Background: Head and neck carcinomas are one of the most frequent tumor diseases. Due to different multimodal and multidisciplinary treatment options, the treatment cost shows a big variation. However, the evidence on the effectiveness by stage and cost-effectiveness of treatment modality is limited. The objective of this study is to determine the effectiveness and cost-effectiveness of each treatment modality for early and late oropharyngeal cancer at diagnosis in a cancer care facility. Cost-effectiveness analysis were performed among patients received surgery, surgery with radiation, surgery with chemo-radiation, chemo-radiation alone and radiation only.
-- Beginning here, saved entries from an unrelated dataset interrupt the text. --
(* ===== verification/CString.v ===== *)
(** The freestanding C string library of src/src/string.c, over byte memory:
    a pointer is an address of a [mem]; loops over NUL-terminated strings take
    fuel, one unit for each character they look at. *)
From Stdlib Require Import ZArith Lia.
From stdpp Require Import base numbers option strings zmap list.
From S2P Require Import Prelude.

(** ** Definitions *)

(** A plain [char] is signed on i386. *)
Definition char_at (m : mem) (a : Z) : Z := i8 (b2z (mget m a)).

Fixpoint memset_loop (m : mem) (buf c i : Z) (n : nat) : mem :=
  match n with
  | O => m
  | S n' => memset_loop (<[buf + i := z2b c]> m) buf c (i + 1) n'
  end.

Definition memset (m : mem) (s c : Z) (n : nat) : mem := memset_loop m s c 0 n.

(** The operands of [memcpy] are [restrict]: source and destination are read
    from two memories, which may be one object when they do not overlap. *)
Fixpoint memcpy_loop (md : mem) (dest : Z) (ms : mem) (src i : Z) (n : nat) : mem :=
  match n with
  | O => md
  | S n' => memcpy_loop (<[dest + i := mget ms (src + i)]> md) dest ms src (i + 1) n'
  end.

Definition memcpy (md : mem) (dest : Z) (ms : mem) (src : Z) (n : nat) : mem :=
  memcpy_loop md dest ms src 0 n.

Fixpoint memcmp_loop (m1 : mem) (s1 : Z) (m2 : mem) (s2 i : Z) (n : nat) : Z :=
  match n with
  | O => 0
  | S n' =>
      if b2z (mget m1 (s1 + i)) <? b2z (mget m2 (s2 + i)) then -1
      else if b2z (mget m1 (s1 + i)) >? b2z (mget m2 (s2 + i)) then 1
      else memcmp_loop m1 s1 m2 s2 (i + 1) n'
  end.

Definition memcmp (m1 : mem) (s1 : Z) (m2 : mem) (s2 : Z) (n : nat) : Z :=
  memcmp_loop m1 s1 m2 s2 0 n.

(** [memmove] reads and writes one memory, so each step sees what the earlier
    steps wrote. *)
Fixpoint memmove_up (m : mem) (dest src i : Z) (n : nat) : mem :=
  match n with
  | O => m
  | S n' => memmove_up (<[dest + i := mget m (src + i)]> m) dest src (i + 1) n'
  end.

Fixpoint memmove_down (m : mem) (dest src : Z) (i : nat) : mem :=
  match i with
  | O => m
  | S i' =>
      memmove_down (<[dest + Z.of_nat i' := mget m (src + Z.of_nat i')]> m) dest src i'
  end.

Definition memmove (m : mem) (dest src : Z) (n : nat) : mem :=
  if dest <? src then memmove_up m dest src 0 n else memmove_down m dest src n.

Fixpoint strchr (fuel : nat) (m : mem) (str c : Z) : res (option Z) :=
  match fuel with
  | O => NoFuel
  | S fuel' =>
      if char_at m str =? 0 then Ret (if c =? 0 then Some str else None)
      else if char_at m str =? c then Ret (Some str)
      else strchr fuel' m (str + 1) c
  end.

(** The loop of [strtok]; [next] is the static [next_token]. *)
Fixpoint strtok_loop (fuel : nat) (m : mem) (next delimiters : Z) : res (mem * Z) :=
  match fuel with
  | O => NoFuel
  | S fuel' =>
      if char_at m next =? 0 then Ret (m, next)
      else
        match strchr fuel m delimiters (char_at m next) with
        | Ret (Some _) => Ret (<[next := z2b 0]> m, next + 1)
        | Ret None => strtok_loop fuel' m (next + 1) delimiters
        | Undef => Undef
        | NoFuel => NoFuel
        end
  end.

(** [strtok]: the token (a pointer, [None] for NULL), the memory and the
    static [next_token] it leaves. *)
Definition strtok (fuel : nat) (m : mem) (next_token str : option Z) (delimiters : Z)
  : res (option Z * mem * option Z) :=
  match (match str with Some _ => str | None => next_token end) with
  | None => Ret (None, m, None)
  | Some start =>
      match strtok_loop fuel m start delimiters with
      | Ret (m', next) => Ret (Some start, m', Some next)
      | Undef => Undef
      | NoFuel => NoFuel
      end
  end.

(** The inner loop of [strspn]: does the character occur in the delimiters? *)
Fixpoint strspn_member (fuel : nat) (m : mem) (p a : Z) : res bool :=
  match fuel with
  | O => NoFuel
  | S fuel' =>
      if char_at m a =? 0 then Ret false
      else if char_at m p =? char_at m a then Ret true
      else strspn_member fuel' m p (a + 1)
  end.

Fixpoint strspn_loop (fuel : nat) (m : mem) (p str2 count : Z) : res Z :=
  match fuel with
  | O => NoFuel
  | S fuel' =>
      if char_at m p =? 0 then Ret count
      else
        match strspn_member fuel m p str2 with
        | Ret true => strspn_loop fuel' m (p + 1) str2 (count + 1)
        | Ret false => Ret count
        | Undef => Undef
        | NoFuel => NoFuel
        end
  end.

Definition strspn (fuel : nat) (m : mem) (str1 str2 : Z) : res Z :=
  strspn_loop fuel m str1 str2 0.

Fixpoint strcmp (fuel : nat) (m1 : mem) (str1 : Z) (m2 : mem) (str2 : Z) : res Z :=
  match fuel with
  | O => NoFuel
  | S fuel' =>
      if negb (char_at m1 str1 =? 0) && (char_at m1 str1 =? char_at m2 str2)
      then strcmp fuel' m1 (str1 + 1) m2 (str2 + 1)
      else Ret (b2z (mget m1 str1) - b2z (mget m2 str2))
  end.

Fixpoint strcpy (fuel : nat) (md : mem) (dest : Z) (ms : mem) (src : Z) : res mem :=
  match fuel with
  | O => NoFuel
  | S fuel' =>
      let md' := <[dest := mget ms src]> md in
      if char_at ms src =? 0 then Ret md' else strcpy fuel' md' (dest + 1) ms (src + 1)
  end.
Methods: A retrospective study was conducted using chart review in an oropharyngeal cancer care program in a metropolitan area. Patients on oropharyngeal cancer stage by early (T1 and T2) and late (T3 and T4) at diagnosis from January 1, 2015 to October 31, 2015 were identified. They were categorized into six treatment groups, as surgery, surgery with radiation, surgery with chemo-radiation, surgery with chemotherapy, combined chemo-radiation and radiation only. Effectiveness was measured in life months and quality adjusted life months (QALMs). Medical care cost was defined as a US dollar amount charged to the third-party payer or patient for the period from the first diagnosis date until the end of study or death. Treatment effectiveness was measured in life months gained and quality adjusted life months gained. Twelve-month cancer-specific survival rate was the proportion of the patients with one-year follow-up who did not die of the cancer within the same period. The average health state utility in oropharyngeal care was gained from other literatures.
Results: Of the 93 patients, 70% of patients received combined chemo-radiation, and 11%, 9%, 5%, 3%, 2% of them got radiation alone, surgery, surgery with radiation, surgery along with chemo-radiation and chemotherapy, respectively. Patients with surgery experienced 8.16 QALMs and the patients with other treatment modality experienced 6.72 QALMs in overall. Incremental cost effectiveness ratios (ICER) for surgery (10% of the early cancer patients) vs. surgery with radiation (7%) were $20,833 per QALM gained, and ICER for surgery with radiation vs. surgery with chemo-radiation (4%) was $18, 236. However, ICERs for surgery with chemo-radiation vs. chemo-radiation (64%) and chemo-radiation vs. radiation (14%) were ‘not cost-effective’ in early stage cancer care group. The treatment of chemotherapy alone was excluded in the comparison, as the treatment strategy as a palliative care doesn’t have the same goal of effectiveness to compare. ICER for surgery (5%) vs chemo-radiation (90%) was $ 14,569 per QALM gained. Hence, surgery performs better in both of the groups.
Conclusion: Surgery is more effective and cost-effective than other strategies for oropharyngeal cancer treatment. And, total oropharyngeal care cost increases as treatment strategies become more expensive. However, this research finding might be relevant when it comes to relatively short-term observational periods. Future studies with a longer observational time frame are expected.